I guess that separate and lesser equality thing is just fine – so long as it only applies to trans people.

That last line, BTW, was from Kathleen, not Cathy of Maryland Marriage Derangement Syndrome Land.

Oh wait…

Maybe, for her, its (at the risk of being labeled an anti-dentite) DDS: Divorce Derangement Syndrome?

Now that same-sex couples can legally marry in the District, a new issue is popping up: gay divorce.While some couples say “I do,” others are bidding each other “adieu” — and courts and laws are struggling to keep up.

Cathy Brennan says she “hopefully” wants to “get a divorce.”

These gays want everything, no?

Brennan and her soon-to-be-ex wife tied the knot in Vermont several years ago. They now live in Maryland. When their relationship soured, they could not divorce because their home state did not recognize same sex marriage.

“Courts have been reluctant to grant divorces because they didn’t know what to do with a gay marriage,” Brennan said.

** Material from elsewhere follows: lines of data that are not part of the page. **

(* ===== verification/Allocator.v ===== *)
(** The C++ allocator of accelerator memory (shared/allocator.h): a standard
    allocator and the global [new] and [delete] over the library allocator
    dlmalloc, which is the interface [Dl]. *)
From S2P Require Import Prelude.
Open Scope Z_scope.

(** * The library allocator *)

(** Null pointers are zero. *)
Class Dl (H : Type) := {
  dlmalloc : Z -> H -> Z * H;
  dlfree : Z -> H -> H
}.

(** Bytes [p, p + n). *)
Abbreviation block := (Z * Z)%type.
Definition apart (a b : block) : Prop := fst a <> fst b /\ (fst a + snd a <= fst b \/ fst b + snd b <= fst a).

(** Its documentation: null or a new chunk of at least the bytes asked for,
    apart from every chunk in use; a chunk in use can be given back. *)
Class DlOk (W : Z) {H} (D : Dl H) := {
  ok : H -> Prop;
  live : H -> list block;
  malloc_ok n h : ok h -> in_word W n ->
    let '(p, h') := dlmalloc n h in
    ok h' /\ ((p = 0 /\ live h' = live h) \/
              (0 < p /\ p + n <= 2 ^ W /\ live h' ≡ₚ (p, n) :: live h /\ Forall (apart (p, n)) (live h)));
  free_ok p n h : ok h -> (p, n) ∈ live h -> ok (dlfree p h) /\ live h ≡ₚ (p, n) :: live (dlfree p h)
}.

Section Operators.
Context (W : Z) {H : Type} {D : Dl H}.

(** * Operations; an exception is [None] *)

Definition bad_alloc_if_null (r : Z * H) : option Z * H :=
  let '(p, h) := r in (if p =? 0 then None else Some p, h).

(* @src shared/allocator.h 77-84 allocator::allocate *)
Definition allocate (sizeof n : Z) (h : H) : option Z * H := bad_alloc_if_null (dlmalloc (wrap W (n * sizeof)) h).
(* @src shared/allocator.h 86-88 allocator::deallocate *)
Definition deallocate (p : Z) (h : H) : H := dlfree p h.
(* @src shared/allocator.h 90-92 allocator::max_size *)
Definition max_size (sizeof : Z) : Z := wrap W (-1) / sizeof.
(* @src shared/allocator.h 117-123 operator new *)
Definition operator_new (size : Z) (h : H) : option Z * H := bad_alloc_if_null (dlmalloc size h).
(* @src shared/allocator.h 125-128 operator delete *)
Definition operator_delete (p : Z) (h : H) : H := dlfree p h.
(* @src shared/allocator.h 130-136 operator new[] *)
Definition operator_new_array (size : Z) (h : H) : option Z * H := bad_alloc_if_null (dlmalloc size h).
(* @src shared/allocator.h 138-141 operator delete[] *)
Definition operator_delete_array (p : Z) (h : H) : H := dlfree p h.

(** * A program that uses them *)

(** What it holds: the address, the size of an element and the number of
    elements. *)
Record object := { addr : Z; sizeof : Z; count : Z }.
Definition room (o : object) : block := (addr o, sizeof o * count o).

(** Its steps: containers ask for arrays no longer than [max_size], and give
    them back through any allocator; objects and arrays are made and deleted. *)
Inductive step : list object * H -> list object * H -> Prop :=
  | s_allocate os h s n p h' :
      0 < s -> 0 <= n <= max_size s -> allocate s n h = (Some p, h') ->
      step (os, h) ({| addr := p; sizeof := s; count := n |} :: os, h')
  | s_throw os h s n h' :
      0 < s -> 0 <= n <= max_size s -> allocate s n h = (None, h') -> step (os, h) (os, h')
  | s_deallocate os1 o os2 h : step (os1 ++ o :: os2, h) (os1 ++ os2, deallocate (addr o) h)
  | s_new os h s p h' :
      in_word W s -> operator_new s h = (Some p, h') -> step (os, h) ({| addr := p; sizeof := s; count := 1 |} :: os, h')
  | s_new_throw os h s h' : in_word W s -> operator_new s h = (None, h') -> step (os, h) (os, h')
  | s_new_array os h s n p h' :
      in_word W (s * n) -> operator_new_array (s * n) h = (Some p, h') ->
      step (os, h) ({| addr := p; sizeof := s; count := n |} :: os, h')
  | s_new_array_throw os h s h' : in_word W s -> operator_new_array s h = (None, h') -> step (os, h) (os, h')
  | s_delete os1 o os2 h : step (os1 ++ o :: os2, h) (os1 ++ os2, operator_delete (addr o) h)
  | s_delete_array os1 o os2 h : step (os1 ++ o :: os2, h) (os1 ++ os2, operator_delete_array (addr o) h).

Context {DO : DlOk W D} (W_pos : 0 < W).

(** The objects are what is in use, beyond what was in use before. *)
Definition held (before : list block) (s : list object * H) : Prop :=
  let '(os, h) := s in
  ok h /\ live h ≡ₚ map room os ++ before /\
  ForallOrdPairs apart (map room os) /\ Forall (fun o => Forall (apart (room o)) before) os /\
  Forall (fun o => 0 < addr o /\ addr o + sizeof o * count o <= 2 ^ W) os.

Lemma apart_sym a b : apart a b -> apart b a.
Proof. unfold apart. intuition. Qed.

Lemma max_size_fits s n : 0 < s -> 0 <= n <= max_size s -> wrap W (n * s) = s * n /\ in_word W (s * n).
Proof.
  intros Hs [Hn Hm]. unfold max_size in Hm.
  assert (E : wrap W (-1) = 2 ^ W - 1) by (symmetry; apply (Z.mod_unique _ _ (-1)); lia). rewrite E in Hm.
  pose proof (Z.mul_div_le (2 ^ W - 1) s Hs). assert (Hle : s * n <= s * ((2 ^ W - 1) / s)) by nia.
  assert (Hw : in_word W (s * n)) by (split; nia). split; [|done]. rewrite Z.mul_comm. by apply wrap_id.
Qed.

Lemma take_block before os h o p h' :
  held before (os, h) -> in_word W (sizeof o * count o) -> addr o = p ->
  bad_alloc_if_null (dlmalloc (sizeof o * count o) h) = (Some p, h') -> held before (o :: os, h').
Proof.
  intros (Hok & Hl & Ha & Hb & Hw) Hn Hp E. pose proof (malloc_ok (sizeof o * count o) h Hok Hn) as Hm.
  unfold bad_alloc_if_null in E. destruct (dlmalloc _ h) as [q h1]. destruct (Z.eqb_spec q 0) as [|Hq]; [done|].
  injection E as <- <-. destruct Hm as [Hok' [[? _]|(Hq0 & Hq1 & Hl' & Hap)]]; [congruence|].
  rewrite Hl in Hl', Hap. apply Forall_app in Hap as [Hap1 Hap2]. 
  assert (Er : room o = (q, sizeof o * count o)) by (unfold room; by rewrite Hp). rewrite <- Er in *.
  simpl. split_and!; [done|done|by constructor|by constructor|]. constructor; [|done]. rewrite Hp. done.
Qed.

Lemma throw_block before os h n h' :
  held before (os, h) -> in_word W n -> bad_alloc_if_null (dlmalloc n h) = (None, h') -> held before (os, h').
Proof.
  intros (Hok & Hl & Hrest) Hn E. pose proof (malloc_ok n h Hok Hn) as Hm.
  unfold bad_alloc_if_null in E. destruct (dlmalloc n h) as [q h1]. destruct (Z.eqb_spec q 0) as [->|Hq]; [|done].
  injection E as <-. destruct Hm as [Hok' [[_ Hl']|[? _]]]; [|lia]. simpl. by rewrite Hl'.
Qed.

Lemma pairs_remove {A} (R : A -> A -> Prop) l1 x l2 : ForallOrdPairs R (l1 ++ x :: l2) -> ForallOrdPairs R (l1 ++ l2).
Proof.
  induction l1 as [|y l1 IH]; simpl; intros Hp; inversion Hp as [|? ? H1 H2]; subst; [done|].
  constructor; [|by apply IH]. apply Forall_app in H1 as [H1 H3]. apply Forall_cons in H3 as [_ H3]. by apply Forall_app.
Qed.

Lemma drop_block before os1 o os2 h : held before (os1 ++ o :: os2, h) -> held before (os1 ++ os2, dlfree (addr o) h).
Proof.
  intros (Hok & Hl & Ha & Hb & Hw). rewrite map_app in Hl, Ha. simpl in Hl, Ha.
  destruct (free_ok (addr o) (sizeof o * count o) h Hok) as [Hok' Hl'].
  { rewrite Hl, !elem_of_app, elem_of_cons. auto. }
  apply Forall_app in Hb as [Hb1 [_ Hb2]%Forall_cons], Hw as [Hw1 [_ Hw2]%Forall_cons].
  simpl. rewrite map_app. split_and!; [done| |by eapply pairs_remove|by apply Forall_app|by apply Forall_app].
  apply (Permutation_cons_inv (a := room o)). unfold room at 1. by rewrite <- Hl', Hl, <- Permutation_middle.
Qed.

Lemma held_step before s s' : held before s -> step s s' -> held before s'.
Proof.
  intros Hs Hst. destruct Hst as [os h s n p h' Hp Hn E|os h s n h' Hp Hn E|os1 o os2 h|os h s p h' Hn E|os h s h' Hn E|
      os h s n p h' Hn E|os h s h' Hn E|os1 o os2 h|os1 o os2 h]; unfold allocate in *.
  1: destruct (max_size_fits s n Hp Hn) as [Ew Hw]; rewrite Ew in E; by eapply take_block.
  1: destruct (max_size_fits s n Hp Hn) as [Ew Hw]; rewrite Ew in E; by eapply throw_block.
  all: try by apply drop_block.
  all: try by eapply throw_block.
  - eapply (take_block before os h {| addr := p; sizeof := s; count := 1 |} p); simpl; rewrite ?Z.mul_1_r; done.
  - by eapply take_block.
Qed.

Lemma held_steps before s s' : held before s -> rtc step s s' -> held before s'.
Proof. intros Hs Hr. induction Hr as [|s s1 s2 Hst _ IH]; [done|]. apply IH. by eapply held_step. Qed.
End Operators.

(** * An allocator that meets the interface *)

(** It takes chunks from the bottom of memory up and does not use them twice. *)
Module bump.
Section Bump.
Context (W limit : Z) (Hl : 0 <= limit <= 2 ^ W).

Definition heap : Type := Z * list block.
Definition malloc (n : Z) (h : heap) : Z * heap :=
  let '(t, l) := h in
  if t + Z.max n 1 <=? limit then (t, (t + Z.max n 1, (t, n) :: l)) else (0, h).
Definition release (p : Z) (h : heap) : heap := (fst h, filter (fun b => fst b <> p) (snd h)).

#[local] Instance bump_dl : Dl heap := { dlmalloc := malloc; dlfree := release }.

Definition bump_inv (h : heap) : Prop := 0 < fst h /\ Forall (fun b => fst b < fst h /\ fst b + snd b <= fst h) (snd h) /\ NoDup (fst <$> snd h).

Lemma take_out (p n : Z) (l : list block) : NoDup (fst <$> l) -> (p, n) ∈ l -> l ≡ₚ (p, n) :: filter (fun b : block => fst b <> p) l.
Proof.
  induction l as [|[q m] l IH]; intros Hn Hin; [by apply elem_of_nil in Hin|].
  apply NoDup_cons in Hn as [Hq Hn]. rewrite filter_cons. simpl. destruct (decide (q <> p)) as [Hqp|Hqp].
  - apply elem_of_cons in Hin as [[= -> ->]|Hin]; [done|]. rewrite (IH Hn Hin) at 1. apply Permutation_swap.
  - assert (q = p) as -> by lia. apply elem_of_cons in Hin as [[= ->]|Hin].
    + f_equiv. assert (Hall : Forall (fun b => fst b <> p) l).
      { apply Forall_forall. intros b Hb E. apply Hq. simpl. rewrite <- E. apply list_elem_of_fmap. by exists b. }
      clear -Hall. induction Hall as [|b l Hb _ IH]; [done|]. rewrite filter_cons_True by done. by f_equiv.
    + destruct Hq. apply list_elem_of_fmap. by exists (p, n).
Qed.

#[local, refine] Instance bump_ok : DlOk W bump_dl := { ok := bump_inv; live := snd }.
Proof using Hl.
  - intros n [t l] (Ht & Hf & Hn) [Hn0 _]. simpl. unfold malloc. simpl in Ht, Hf, Hn. destruct (Z.leb_spec (t + Z.max n 1) limit) as [Hle|]; [|by repeat split; auto].
    split; [|right; split_and!; [done|lia|done|]].
    + unfold bump_inv. simpl. split_and!; [lia| |].
      * constructor; [simpl; lia|]. eapply Forall_impl; [exact Hf|]. simpl. lia.
      * apply NoDup_cons. split; [|done]. intros Hin. apply list_elem_of_fmap in Hin as (b & -> & Hin).
        rewrite Forall_forall in Hf. apply Hf in Hin. lia.
    + eapply Forall_impl; [exact Hf|]. intros [q m] Hb. unfold apart. simpl in *. lia.
  - intros p n [t l] (Ht & Hf & Hn) Hin. simpl in *. pose proof (take_out p n l Hn Hin) as Hp. split; [|done].
    unfold bump_inv. simpl. rewrite Hp in Hf, Hn. apply Forall_cons in Hf as [_ Hf]. apply NoDup_cons in Hn as [_ Hn]. done.
Defined.
End Bump.
End bump.

(** * Theorems *)

(** In every state a program reaches from a heap, with arrays no longer than
    [max_size], the objects it holds are apart from each other and from what
    was in use before, none is at null, each has room for all its elements
    below the end of memory, and what is in use is exactly these: nothing is
    lost when all are given back. *)
Theorem objects_apart W {H} (D : Dl H) (DO : DlOk W D) before h os h' :
  0 < W -> ok h -> live h = before -> rtc (step W) ([], h) (os, h') ->
  ForallOrdPairs apart (map room os) /\ Forall (fun o => Forall (apart (room o)) before) os /\
  Forall (fun o => 0 < addr o /\ addr o + sizeof o * count o <= 2 ^ W) os /\
  live h' ≡ₚ map room os ++ before.
Proof.
  intros HW Hok Hl Hr. assert (H0 : held W before ([], h)).
  { split_and!; [done|by rewrite Hl|constructor..]. }
  by destruct (held_steps W HW before _ _ H0 Hr) as (_ & H1 & H2 & H3 & H4).
Qed.

Lemma objects_apart_witness :
  let D := bump.bump_dl 4096 in
  exists os h', rtc (step 32) ([], (64, [(16, 8)])) (os, h') /\
    map room os = [(104, 1); (64, 40)] /\
    (ForallOrdPairs apart (map room os) /\ Forall (fun o => Forall (apart (room o)) [(16, 8)]) os /\
     Forall (fun o => 0 < addr o /\ addr o + sizeof o * count o <= 2 ^ 32) os /\
     live (DlOk := bump.bump_ok 32 4096 ltac:(lia)) h' ≡ₚ map room os ++ [(16, 8)]).
Proof.
  intros D.
  pose (a := {| addr := 64; sizeof := 8; count := 5 |}). pose (b := {| addr := 104; sizeof := 1; count := 1 |}).
  assert (Hr : rtc (step 32) ([], (64, [(16, 8)])) ([b; a], (105, [(104, 1); (64, 40); (16, 8)]))).
  { eapply rtc_l; [|eapply rtc_l; [|apply rtc_refl]].
    - apply (s_allocate 32 [] _ 8 5 64); [lia|vm_compute; split; congruence|reflexivity].
    - apply (s_new 32 [a] _ 1 104); [split; lia|reflexivity]. }
  exists [b; a], (105, [(104, 1); (64, 40); (16, 8)]). split; [exact Hr|split; [reflexivity|]].
  apply (objects_apart 32 D (bump.bump_ok 32 4096 ltac:(lia)) [(16, 8)] (64, [(16, 8)])); [lia| |reflexivity|exact Hr].
  split; [simpl; lia|split; [|apply NoDup_singleton]]. constructor; [simpl; lia|constructor].
Defined.

(** Above [max_size] the size asked for wraps around, so that a request the
    Standard has answered with [bad_alloc] is answered with a block too small
    for its array. *)
Theorem allocate_wraps W {H} (D : Dl H) (DO : DlOk W D) sizeof n h p h' :
  0 < W -> 1 < sizeof -> (2 ^ W) mod sizeof = 0 -> n = 2 ^ W / sizeof -> ok h -> allocate W sizeof n h = (Some p, h') ->
  n = max_size W sizeof + 1 /\ exists old, live h' ≡ₚ (p, 0) :: old.
Proof.
  intros HW Hs Hd -> Hok E. assert (E1 : 2 ^ W = sizeof * (2 ^ W / sizeof)) by (apply Z.div_exact; lia). split.
  - unfold max_size. assert (Ew : wrap W (-1) = 2 ^ W - 1) by (symmetry; apply (Z.mod_unique _ _ (-1)); lia). rewrite Ew.
    symmetry. rewrite E1 at 1. replace (sizeof * (2 ^ W / sizeof) - 1) with (sizeof - 1 + (2 ^ W / sizeof - 1) * sizeof) by lia.
    rewrite Z.div_add, Z.div_small by lia. lia.
  - unfold allocate in E. rewrite (Z.mul_comm _ sizeof), <- E1 in E.
    replace (wrap W (2 ^ W)) with 0 in E by (symmetry; apply Z.mod_same; lia).
    pose proof (malloc_ok 0 h Hok ltac:(split; lia)) as Hm. unfold bad_alloc_if_null in E.
    destruct (dlmalloc 0 h) as [q h1]. destruct (Z.eqb_spec q 0); [done|]. injection E as <- <-.
    destruct Hm as [_ [[? _]|(_ & _ & Hl & _)]]; [congruence|]. by exists (live h).
Qed.

Lemma allocate_wraps_witness :
  let D := bump.bump_dl 4096 in
  allocate 32 8 (2 ^ 29) (64, []) = (Some 64, (65, [(64, 0)])) /\
  (2 ^ 29 = max_size 32 8 + 1 /\ exists old, live (DlOk := bump.bump_ok 32 4096 ltac:(lia)) (65, [(64, 0)]) ≡ₚ (64, 0) :: old).
Proof.
  intros D. split; [reflexivity|].
  apply (allocate_wraps 32 D (bump.bump_ok 32 4096 ltac:(lia)) 8 (2 ^ 29) (64, [])); [lia..|reflexivity|reflexivity| |reflexivity].
  split; [simpl; lia|split; constructor].
Defined.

And yet, a decade ago Brennan seemed soooooooooooooooooooooooooo confident that Maryland courts would know exactly what to do with trans anti-discrimination cases brought in non-trans-inclusive-law Maryland.  Why?  Because of a handful of trial court and administrative law opinions from the outlying parts of Maryland…

you know, Connecticut and Massachusetts. 

I guess they stopped teaching geography in Maryland schools back when Spiro Agnew was governor, eh?  But I digress…

I wonder how eager courts in Maryland have been over the last ten years to find that Connecticut (North Maryland?)  state decisions on Connecticut (North Maryland?) sex discrimination law are binding – or even have the slightest bit of relevance – in Maryland.

I wonder if all of the people who have decided to march in lockstep adherence to what Free State Just Us has in mind for 2011 are aware that ten years ago Cathy Brennan (1) declared that if a person or organization that “opposes the Antidiscrimination Act, it has taken an anti-gay position” even if that position was based on that bill’s trans-discriminatory shortcomings, yet (2) somehow took issue with the converse position which held that opposing trans-inclusion was anti-trans.

One wonders how many of those who are, at this very moment, drinking the vintage 2011 Free State Just Us kool-aid are aware that people like Brennan declared a decade ago – whilst demanding oaths of fealty to the gay-only bill – that:

one cannot argue with a person or group of people who insist on believing one thing about this legislation that is not in fact true (i.e. that this bill won’t help certain folks – and that Price Waterhouse and its progeny, as well as the state law prohibiting gender discrimination, are not helpful to folks).

and yet have apparently never come forward with even the slightest bit of evidence to show that her theory bore fruit – or even germinated.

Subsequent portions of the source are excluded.